Jornalismo sem pressa

Por Eliane Scardovelli

Tweets, stories, cliques, likes. O indicador até cansa de tanto deslizar pelo feed. Palavras soltas e centenas de imagens por dia. O que é que fica no final? Será que nosso uso das redes sociais influencia a maneira como fazemos reportagem? Diante dessa questão, proponho um exercício: ficar mais tempo.

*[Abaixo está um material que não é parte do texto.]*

(** * The header/source pair wizard of vscode-clangd, embedded in Rocq

    The repository holds several revisions of the same wizard, and the
    development keeps them apart:

    - [PairCreatorA] and [PairCreatorB]: the two documents of
      [create-source-header-pair.ts], each with its own [PairCreator];
    - [ServiceA] and [ServiceB]: the two documents that split the wizard into
      [PairCreatorService] and [PairCreatorUI]; the first memoises its
      existence checks, the second takes its collaborators as arguments;
    - the settings wrappers: the plain functions of [pairing-rule-service.ts]
      and the class of [pairing-rule-manager.ts] (both a bare update, modelled
      as [writeRules] inside the wizards), and [PairingRuleServiceNs], the
      namespace that validates rules before it saves them.

    Strings are [string]s of bytes, the UTF-8 encoding of the text;
    JavaScript objects used as dictionaries are [gmap]s, optional fields are
    [option]s, and the host editor (dialogs, settings, file system) is an
    explicit world threaded through the calls. *)

From Stdlib Require Import Ascii String.
From stdpp Require Import base option list strings gmap pretty.

Local Open Scope string_scope.

(** ** JavaScript string primitives used by the sources *)

Module JS.

Definition nl : string := String (ascii_of_nat 10) EmptyString.
Definition cr : string := String (ascii_of_nat 13) EmptyString.
Definition dquote : string := String (ascii_of_nat 34) EmptyString.
(** * nest-feature-guard: the Redis flag store and the feature guard

    A shallow embedding of class [RedisFeatureFlagCache] (the store) and of
    class [FeatureGuard] (the guard), with the properties of the decision
    algorithm that the specification states.

    Conventions.
    - An [async] method is a computation [Async S A] over the mutable state
      [S] it works on: it returns [Ok a] or rejects with [Err e], and hands
      back the state as it is at that point. [await x <- p in k] is the bind:
      a rejection skips the rest of the method, as an exception does.
    - The Redis server is a finite map from keys to typed values (hashes and
      sets); a command on a key holding the other kind fails with
      [WRONGTYPE], as the server does.
    - JavaScript objects used as dictionaries are [gmap string _]. *)

From stdpp Require Import gmap strings list fin_maps.
From Equations Require Import Equations.

Set Default Proof Using "Type".
Open Scope string_scope.

(** ** Rejections and the [await] monad *)

Inductive Error : Type :=
| WRONGTYPE                    (* Redis: the key holds the wrong kind of value *)
| ERR_ARGS                     (* Redis: wrong number of arguments *)
| StoreFailure (msg : string). (* any other rejection (connection, timeout, ...) *)

Inductive Result (A : Type) : Type :=
| Ok (a : A)
| Err (e : Error).
Arguments Ok {A} a.
Arguments Err {A} e.

Definition Async (S A : Type) : Type := S -> Result A * S.

Definition resolve {S A : Type} (a : A) : Async S A :=
  fun s => (Ok a, s).

Definition reject {S A : Type} (e : Error) : Async S A :=
  fun s => (Err e, s).

Definition and_then {S A B : Type} (p : Async S A) (k : A -> Async S B)
  : Async S B :=
  fun s =>
    match p s with
    | (Ok a, s') => k a s'
    | (Err e, s') => (Err e, s')
    end.

Notation "'await' x <- p 'in' k" := (and_then p (fun x => k))
  (at level 10, x name, p at level 100, k at level 200,
   format "'[v' 'await'  x  <-  p  'in' '/' k ']'").

(** ** The Redis backend (the commands of ioredis that the store issues) *)

Module Redis.

Inductive value : Type :=
| Hash (h : gmap string string)
| SetOf (s : gset string).

(** HGETALL: the fields of the hash; the empty object for a missing key. *)
Definition hgetall (key : string)
  : Async (gmap string value) (gmap string string) :=
  fun db =>
    match db !! key with
    | None => (Ok ∅, db)
    | Some (Hash h) => (Ok h, db)
    | Some (SetOf _) => (Err WRONGTYPE, db)
    end.

(** HMSET: writes the given fields and keeps the other fields of the hash. *)
Definition hmset (key : string) (fields : gmap string string)
  : Async (gmap string value) unit :=
  fun db =>
    match db !! key with
    | None => (Ok tt, <[key := Hash fields]> db)
    | Some (Hash h) => (Ok tt, <[key := Hash (fields ∪ h)]> db)
    | Some (SetOf _) => (Err WRONGTYPE, db)
    end.

(** DEL: removes the key, whatever it holds. *)
Definition del (key : string) : Async (gmap string value) unit :=
  fun db => (Ok tt, delete key db).

(** SADD: adds the members to the set, creating it when the key is
    missing; at least one member is required. *)
Definition sadd (key : string) (members : list string)
  : Async (gmap string value) unit :=
  fun db =>
    match members with
    | [] => (Err ERR_ARGS, db)
    | _ :: _ =>
        match db !! key with
        | None => (Ok tt, <[key := SetOf (list_to_set members)]> db)
        | Some (SetOf s) =>
            (Ok tt, <[key := SetOf (s ∪ list_to_set members)]> db)
        | Some (Hash _) => (Err WRONGTYPE, db)
        end
    end.

(** SMEMBERS: the members of the set; the empty array for a missing key. *)
Definition smembers (key : string)
  : Async (gmap string value) (list string) :=
  fun db =>
    match db !! key with
    | None => (Ok [], db)
    | Some (SetOf s) => (Ok (elements s), db)
    | Some (Hash _) => (Err WRONGTYPE, db)
    end.

End Redis.

(** ** The store interface ([src/feature-flag-cache.interface.ts]) *)

Record SetFeatureFlagOptions : Type := {
  flag : string;
  enabled : bool;
  userIds : option (list string)   (* [userIds?: string[]] *)
}.

(** The object returned by [getFeature]:
    [{ enabled: boolean; userIds?: string[] }]. *)
Record Feature : Type := {
  feature_enabled : bool;
  feature_userIds : option (list string)
}.

(** [interface FeatureGuardStore], implemented by a store whose state has
    type [St]. *)
Class FeatureGuardStore (St : Type) : Type := {
  setFeatureFlag : SetFeatureFlagOptions -> Async St unit;
  getFeature : string -> Async St (option Feature);
  hasFeatureFlag : string -> string -> Async St bool
}.

(** [Array.prototype.slice(start, end)] for [start <= end]. *)
Definition slice {A : Type} (start stop : nat) (l : list A) : list A :=
  take (stop - start) (drop start l).

(** [Array.prototype.includes] on an array of strings. *)
Definition includes (l : list string) (x : string) : bool :=
  bool_decide (x ∈ l).

(** ** [RedisFeatureFlagCache] *)

Module RedisFeatureFlagCache.

Definition batchSize : nat := 1000.

Section WithPrefix.

(** [this.featureKeyPrefix]; the constructor's default is
    ["crudmates:feature-guard"]. *)
Variable featureKeyPrefix : string.

Definition featureInfoKey (flag : string) : string :=
  featureKeyPrefix +:+ ":" +:+ flag +:+ ":info".

Definition featureUsersKey (flag : string) : string :=
  featureKeyPrefix +:+ ":" +:+ flag +:+ ":users".

(** The loop
    [for (let i = 0; i < userIds.length; i += batchSize)
       await this.redis.sadd(key, ...userIds.slice(i, i + batchSize))]. *)
Equations? sadd_batches (key : string) (userIds : list string) (i : nat)
    (db : gmap string Redis.value)
  : Result unit * gmap string Redis.value
  by wf (length userIds - i) lt :=
  sadd_batches key userIds i db with decide (i < length userIds) => {
    | right _ := (Ok tt, db);
    | left _ with Redis.sadd key (slice i (i + batchSize) userIds) db => {
        | (Err e, db') := (Err e, db');
        | (Ok _, db') := sadd_batches key userIds (i + batchSize) db' } }.
Proof. unfold batchSize. lia. Qed.

Definition setFeatureFlag (o : SetFeatureFlagOptions)
  : Async (gmap string Redis.value) unit :=
  await _ <- Redis.hmset (featureInfoKey (flag o))
               {[ "enabled" := if enabled o then "true" else "false" ]} in
  match userIds o with
  | Some ((_ :: _) as ids) =>
      (* userIds && userIds.length > 0 *)
      await _ <- Redis.del (featureUsersKey (flag o)) in
      sadd_batches (featureUsersKey (flag o)) ids 0
  | _ =>
      Redis.del (featureUsersKey (flag o))
  end.

Definition getFeature (flag : string)
  : Async (gmap string Redis.value) (option Feature) :=
  await info <- Redis.hgetall (featureInfoKey flag) in
  match info !! "enabled" with
  | None => resolve None                           (* !('enabled' in info) *)
  | Some v =>
      let enabled := bool_decide (v = "true") in   (* info.enabled === 'true' *)
      await userIds <- Redis.smembers (featureUsersKey flag) in
      resolve (Some {| feature_enabled := enabled;
                       feature_userIds :=
                         if bool_decide (0 < length userIds)
                         then Some userIds else None |})
  end.

Definition hasFeatureFlag (flag userId : string)
  : Async (gmap string Redis.value) bool :=
  await info <- Redis.hgetall (featureInfoKey flag) in
  match info !! "enabled" with
  | None => resolve false
  | Some v =>
      let enabled := bool_decide (v = "true") in
      if negb enabled then resolve false
      else
        await userIds <- Redis.smembers (featureUsersKey flag) in
        let hasUsers := bool_decide (0 < length userIds) in
        if negb hasUsers then resolve true
        else
          let isUserInList := includes userIds userId in
          resolve isUserInList
  end.

End WithPrefix.

(** An instance of the class: the Redis connection and the key prefix. *)
Record t : Type := new {
  redis : gmap string Redis.value;
  featureKeyPrefix : string
}.

(** [constructor(redis, featureKeyPrefix = 'crudmates:feature-guard')] *)
Definition constructor (redis : gmap string Redis.value)
    (featureKeyPrefix : option string) : t :=
  new redis (default "crudmates:feature-guard" featureKeyPrefix).

(** Runs a method body on [this.redis]. *)
Definition on_redis {A : Type}
    (m : string -> Async (gmap string Redis.value) A) : Async t A :=
  fun this =>
    let (r, db) := m (featureKeyPrefix this) (redis this) in
    (r, {| redis := db; featureKeyPrefix := featureKeyPrefix this |}).

End RedisFeatureFlagCache.

#[export] Instance RedisFeatureFlagCache_implements_FeatureGuardStore
  : FeatureGuardStore RedisFeatureFlagCache.t := {|
  setFeatureFlag o :=
    RedisFeatureFlagCache.on_redis
      (fun prefix => RedisFeatureFlagCache.setFeatureFlag prefix o);
  getFeature flag :=
    RedisFeatureFlagCache.on_redis
      (fun prefix => RedisFeatureFlagCache.getFeature prefix flag);
  hasFeatureFlag flag userId :=
    RedisFeatureFlagCache.on_redis
      (fun prefix => RedisFeatureFlagCache.hasFeatureFlag prefix flag userId)
|}.
(** *** Invariants of the loops *)

Lemma added_app evs evs' : added (evs ++ evs') = added evs + added evs'.
Proof. induction evs as [|[] evs IH]; simpl; lia. Qed.

Lemma appended_app evs evs' :
  appended (evs ++ evs') = appended evs ++ appended evs'.
Proof.
  induction evs as [|ev evs IH]; [done|].
  destruct ev as [| | | | | | | | | | | | |record [|]| | |]; simpl; by rewrite ?IH.
Qed.

Lemma inner_quiet evs :
  Forall inner evs → added evs = 0 ∧ appended evs = [] ∧ EvBlocked ∉ evs.
Proof.
  induction 1 as [|ev evs Hev _ (IH1 & IH2 & IH3)].
  - repeat split; try apply not_elem_of_nil; done.
  - destruct ev; try done; simpl; repeat split; try done;
      rewrite elem_of_cons; intros [?|?]; done.
Qed.

Lemma inner_safe K evs : Forall inner evs → Forall (safe_for K) evs.
Proof. intros H. eapply Forall_impl; [exact H|]. by intros []. Qed.

Lemma item_step_safe K st it env r :
  item_step st it env r → K ∈ processed_links st →
  Forall (safe_for K) r.1.1 ∧ K ∈ processed_links r.1.2.
Proof.
  intros Hstep HK.
  destruct Hstep as [Hl|Hin|Hs|Hnin|rest Hnin Hrest|rest record Hnin Hrest Hkey];
    cbn [fst snd processed_links].
  - by split.
  - split; [by repeat constructor|done].
  - by split.
  - split; [|done]. repeat constructor. simpl. set_solver.
  - split; [|done]. constructor; [done|]. constructor; [simpl; set_solver|].
    by apply inner_safe.
  - split; [|set_solver].
    constructor; [done|]. constructor; [simpl; set_solver|].
    apply Forall_app; split; [by apply inner_safe|].
    repeat constructor; simpl; [rewrite Hkey|]; set_solver.
Qed.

Nem sempre é possível mergulhar num assunto com profundidade, já que os deadlines do hardnews costumam ser apertados e a gente sabe da fama que algumas redações têm de funcionar como “fábrica de salsicha”. Imagino também que vocês, alunos de jornalismo que fazem o Jornal do Campus, devem ter uma rotina atribulada, mas saibam que todo investimento de tempo numa reportagem, qualquer minuto a mais de presença do repórter, faz muita diferença no texto final.

Foto: Reprodução

É bom ver um repórter do JC se dispondo a ir para outra cidade conhecer outro alojamento estudantil, inclusive dormir lá por uma noite. Mas esse esforço não resultou em um retrato rico de situações que deveriam elucidar o tema principal da reportagem: a autogestão. Sem um acompanhamento fica praticamente impossível visualizar como isso funciona na prática. Na reportagem, o diretor-geral do conjunto residencial, aluno do campus, enfatiza que em São Carlos tudo é decidido democraticamente. Que tal ver se é assim mesmo? Bastava acompanhar algumas reuniões para saber como se dá a resolução de conflitos. Quais são as virtudes e os desafios desse cotidiano? A gente acaba de ler a reportagem sem saber, e é muito complicado quando se cria uma expectativa no leitor a partir de uma manchete ou, no caso, da linha fina, e essa expectativa é frustrada.

O mesmo acontece na reportagem sobre as catracas da Faculdade de Economia e Administração. Olha só o potencial que essa matéria tem, mas o mais simples e fundamental foi deixado de lado: observar e registrar o movimento nas catracas. Como ficam os alunos barrados? Como seria descrever a partir das cenas presenciadas o constrangimento dos alunos do cursinho? Ou será que a catraca não mudou a rotina deles tanto assim? Foi importante registrar os questionamentos dos alunos ao diretor do Conselho Técnico Administrativo da FEA, mas só isso não basta. Os problemas descritos pelos entrevistados têm menos força do que os momentos presenciados pela reportagem. É preciso tomar cuidado com o excesso de falas sobrepostas, se não a gente acaba caindo nas armadilhas do jornalismo declaratório.

Ao investir tempo e cultivar um olhar atento, temos a chance de entregar ao público reportagens mais completas e interessantes – e evitar que os nossos textos sejam apenas mais um conteúdo que passa rápido pelo feed de alguém.